INSTRUCTIONS TO FOLLOW:
Only the lines below starting at the one containing "lists on a store of links ([Lists]). *)" and ending at the one containing "Definition BITMAP_WORD (bit" belong in the answer, each copied exactly.

DATA:
(* ===== verification/Scheduler.v ===== *)
(** * The priority scheduler (src/kernel/scheduler.c, src/include/scheduler.h)

    The run queue of scheduler.c: two arrays of queues with a bitmap of the
    non-empty ones, priorities, time slices and load.  The queues are intrusive
    lists on a store of links ([Lists]). *)
From stdpp Require Import functions.
From S2P Require Import Prelude Heap Process Lists.

Definition SCHED_NORMAL : Z := 0.
Definition SCHED_FIFO : Z := 1.
Definition SCHED_RR : Z := 2.
Definition SCHED_BATCH : Z := 3.
Definition SCHED_IDLE : Z := 4.
Definition MAX_PRIO : Z := 140.
Definition DEFAULT_PRIO : Z := 120.
Definition MAX_RT_PRIO : Z := 100.
Definition HZ : Z := 100.
Definition BASE_TIMESLICE : Z := 100 * HZ / 1000.
Definition MIN_TIMESLICE : Z := 20 * HZ / 1000.
Definition MAX_TIMESLICE : Z := 200 * HZ / 1000.
Definition BITMAP_SIZE : Z := (MAX_PRIO + 31) / 32.
Definition BITMAP_WORD (bit : Z) : nat := Z.to_nat (bit / 32).
Definition BITMAP_BIT (bit : Z) : Z := Z.shiftl 1 (bit mod 32).
Definition TASK_RUNNING : Z := 0.

(** The macros [NICE_TO_PRIO] and [PRIO_TO_NICE]; the latter is computed in
    [uint32_t] and converted to [long]. *)
Definition NICE_TO_PRIO (nice : Z) : Z := MAX_PRIO - 20 + nice.
Definition PRIO_TO_NICE (prio : Z) : Z := s32 (MAX_PRIO - prio - 20).

(** ** State *)

(** What a [runqueue_t *] of the code can point to: the global run queue, or,
    where a local variable [rq] is initialised with its own address, that
    variable. *)
Inductive rq_ptr := GlobalRq | StackSlot.

(** A process and its scheduling entity. *)
Record task := Task {
  tpid : Z;
  tstate : Z;
  tstack : Z;
  policy : Z;
  prio : Z;
  static_prio : Z;
  normal_prio : Z;
  time_slice : Z;
  sum_exec_runtime : Z;
  load_weight : Z;
  inv_weight : Z;
  se_rq : option rq_ptr;
}.
#[export] Instance task_inhabited : Inhabited task := populate (Task 0 0 0 0 0 0 0 0 0 0 0 None).

(** The list nodes: the heads of the queues of both arrays, and the [run_list]
    field of every task; [Null] is the null pointer. *)
Inductive node := ActiveHead (p : nat) | ExpiredHead (p : nat) | RunList (i : nat) | Null.
#[export] Instance node_eq_dec : EqDecision node.
Proof. solve_decision. Defined.

Record sched_stat := SchedStat {
  context_switches : Z;
  schedule_count : Z;
  idle_time : Z;
  active_time : Z;
  load_avg : Z;
}.

(** The run queue, the tasks (0 is the idle process), the links of the lists, the
    load averages, the statistics, [current_process] and the kernel heap. *)
Record sched := Sched {
  tasks : list task;
  chains : links node;
  active_bitmap : list Z;
  expired_bitmap : list Z;
  curr : option nat;
  nr_running : Z;
  nr_switches : Z;
  expired_timestamp : Z;
  best_expired_prio : Z;
  cpu_load : Z;
  nr_uninterruptible : Z;
  avenrun : Z * Z * Z;
  sched_stats : sched_stat;
  current_process : option nat;
  sched_heap : heap_state;
}.
Definition idle_process : nat := 0.

Definition set_tasks (l : list task) (s : sched) : sched :=
  Sched l (chains s) (active_bitmap s) (expired_bitmap s) (curr s) (nr_running s) (nr_switches s) (expired_timestamp s) (best_expired_prio s) (cpu_load s) (nr_uninterruptible s) (avenrun s) (sched_stats s) (current_process s) (sched_heap s).
Definition set_task (i : nat) (t : task) (s : sched) : sched := set_tasks (<[i := t]> (tasks s)) s.
Definition set_chains (L : links node) (s : sched) : sched :=
  Sched (tasks s) L (active_bitmap s) (expired_bitmap s) (curr s) (nr_running s) (nr_switches s) (expired_timestamp s) (best_expired_prio s) (cpu_load s) (nr_uninterruptible s) (avenrun s) (sched_stats s) (current_process s) (sched_heap s).
Definition set_bitmaps (a e : list Z) (s : sched) : sched :=
  Sched (tasks s) (chains s) a e (curr s) (nr_running s) (nr_switches s) (expired_timestamp s) (best_expired_prio s) (cpu_load s) (nr_uninterruptible s) (avenrun s) (sched_stats s) (current_process s) (sched_heap s).
Definition set_nr_running (n : Z) (s : sched) : sched :=
  Sched (tasks s) (chains s) (active_bitmap s) (expired_bitmap s) (curr s) n (nr_switches s) (expired_timestamp s) (best_expired_prio s) (cpu_load s) (nr_uninterruptible s) (avenrun s) (sched_stats s) (current_process s) (sched_heap s).
Definition set_expired_timestamp (t : Z) (s : sched) : sched :=
  Sched (tasks s) (chains s) (active_bitmap s) (expired_bitmap s) (curr s) (nr_running s) (nr_switches s) t (best_expired_prio s) (cpu_load s) (nr_uninterruptible s) (avenrun s) (sched_stats s) (current_process s) (sched_heap s).
Definition set_stats (st : sched_stat) (s : sched) : sched :=
  Sched (tasks s) (chains s) (active_bitmap s) (expired_bitmap s) (curr s) (nr_running s) (nr_switches s) (expired_timestamp s) (best_expired_prio s) (cpu_load s) (nr_uninterruptible s) (avenrun s) st (current_process s) (sched_heap s).
Definition switch_to (i : option nat) (s : sched) : sched :=
  Sched (tasks s) (chains s) (active_bitmap s) (expired_bitmap s) i (nr_running s) (u32 (nr_switches s + 1)) (expired_timestamp s) (best_expired_prio s) (cpu_load s) (nr_uninterruptible s) (avenrun s) (sched_stats s) (current_process s) (sched_heap s).
Definition set_current (c : option nat) (s : sched) : sched :=
  Sched (tasks s) (chains s) (active_bitmap s) (expired_bitmap s) (curr s) (nr_running s) (nr_switches s) (expired_timestamp s) (best_expired_prio s) (cpu_load s) (nr_uninterruptible s) (avenrun s) (sched_stats s) c (sched_heap s).
Definition set_load (a : Z * Z * Z) (s : sched) : sched :=
  Sched (tasks s) (chains s) (active_bitmap s) (expired_bitmap s) (curr s) (nr_running s) (nr_switches s) (expired_timestamp s) (best_expired_prio s) a.1.1 (nr_uninterruptible s) a (sched_stats s) (current_process s) (sched_heap s).

Definition set_tstate (x : Z) (t : task) : task :=
  Task (tpid t) x (tstack t) (policy t) (prio t) (static_prio t) (normal_prio t) (time_slice t) (sum_exec_runtime t) (load_weight t) (inv_weight t) (se_rq t).
Definition set_prio (p : Z) (t : task) : task :=
  Task (tpid t) (tstate t) (tstack t) (policy t) p (static_prio t) (normal_prio t) (time_slice t) (sum_exec_runtime t) (load_weight t) (inv_weight t) (se_rq t).
Definition set_static_prio (p : Z) (t : task) : task :=
  Task (tpid t) (tstate t) (tstack t) (policy t) (prio t) p p (time_slice t) (sum_exec_runtime t) (load_weight t) (inv_weight t) (se_rq t).
Definition set_time_slice (n : Z) (t : task) : task :=
  Task (tpid t) (tstate t) (tstack t) (policy t) (prio t) (static_prio t) (normal_prio t) n (sum_exec_runtime t) (load_weight t) (inv_weight t) (se_rq t).
Definition set_se_rq (r : option rq_ptr) (t : task) : task :=
  Task (tpid t) (tstate t) (tstack t) (policy t) (prio t) (static_prio t) (normal_prio t) (time_slice t) (sum_exec_runtime t) (load_weight t) (inv_weight t) r.
Definition set_weights (w i : Z) (t : task) : task :=
  Task (tpid t) (tstate t) (tstack t) (policy t) (prio t) (static_prio t) (normal_prio t) (time_slice t) (sum_exec_runtime t) w i (se_rq t).
Definition add_runtime  (t : task) : task :=
  Task (tpid t) (tstate t) (tstack t) (policy t) (prio t) (static_prio t) (normal_prio t) (time_slice t) ((sum_exec_runtime t + 1) mod 2 ^ 64) (load_weight t) (inv_weight t) (se_rq t).

(** Reading or writing through a run queue pointer; the local variable is not a
    run queue. *)
Definition deref (r : rq_ptr) (s : sched) : outcome sched :=
  match r with GlobalRq => Ok s | StackSlot => Fault end.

YOUR RESPONSE:
    lists on a store of links ([Lists]). *)
From stdpp Require Import functions.
From S2P Require Import Prelude Heap Process Lists.

Definition SCHED_NORMAL : Z := 0.
Definition SCHED_FIFO : Z := 1.
Definition SCHED_RR : Z := 2.
Definition SCHED_BATCH : Z := 3.
Definition SCHED_IDLE : Z := 4.
Definition MAX_PRIO : Z := 140.
Definition DEFAULT_PRIO : Z := 120.
Definition MAX_RT_PRIO : Z := 100.
Definition HZ : Z := 100.
Definition BASE_TIMESLICE : Z := 100 * HZ / 1000.
Definition MIN_TIMESLICE : Z := 20 * HZ / 1000.
Definition MAX_TIMESLICE : Z := 200 * HZ / 1000.
Definition BITMAP_SIZE : Z := (MAX_PRIO + 31) / 32.
Definition BITMAP_WORD (bit : Z) : nat := Z.to_nat (bit / 32).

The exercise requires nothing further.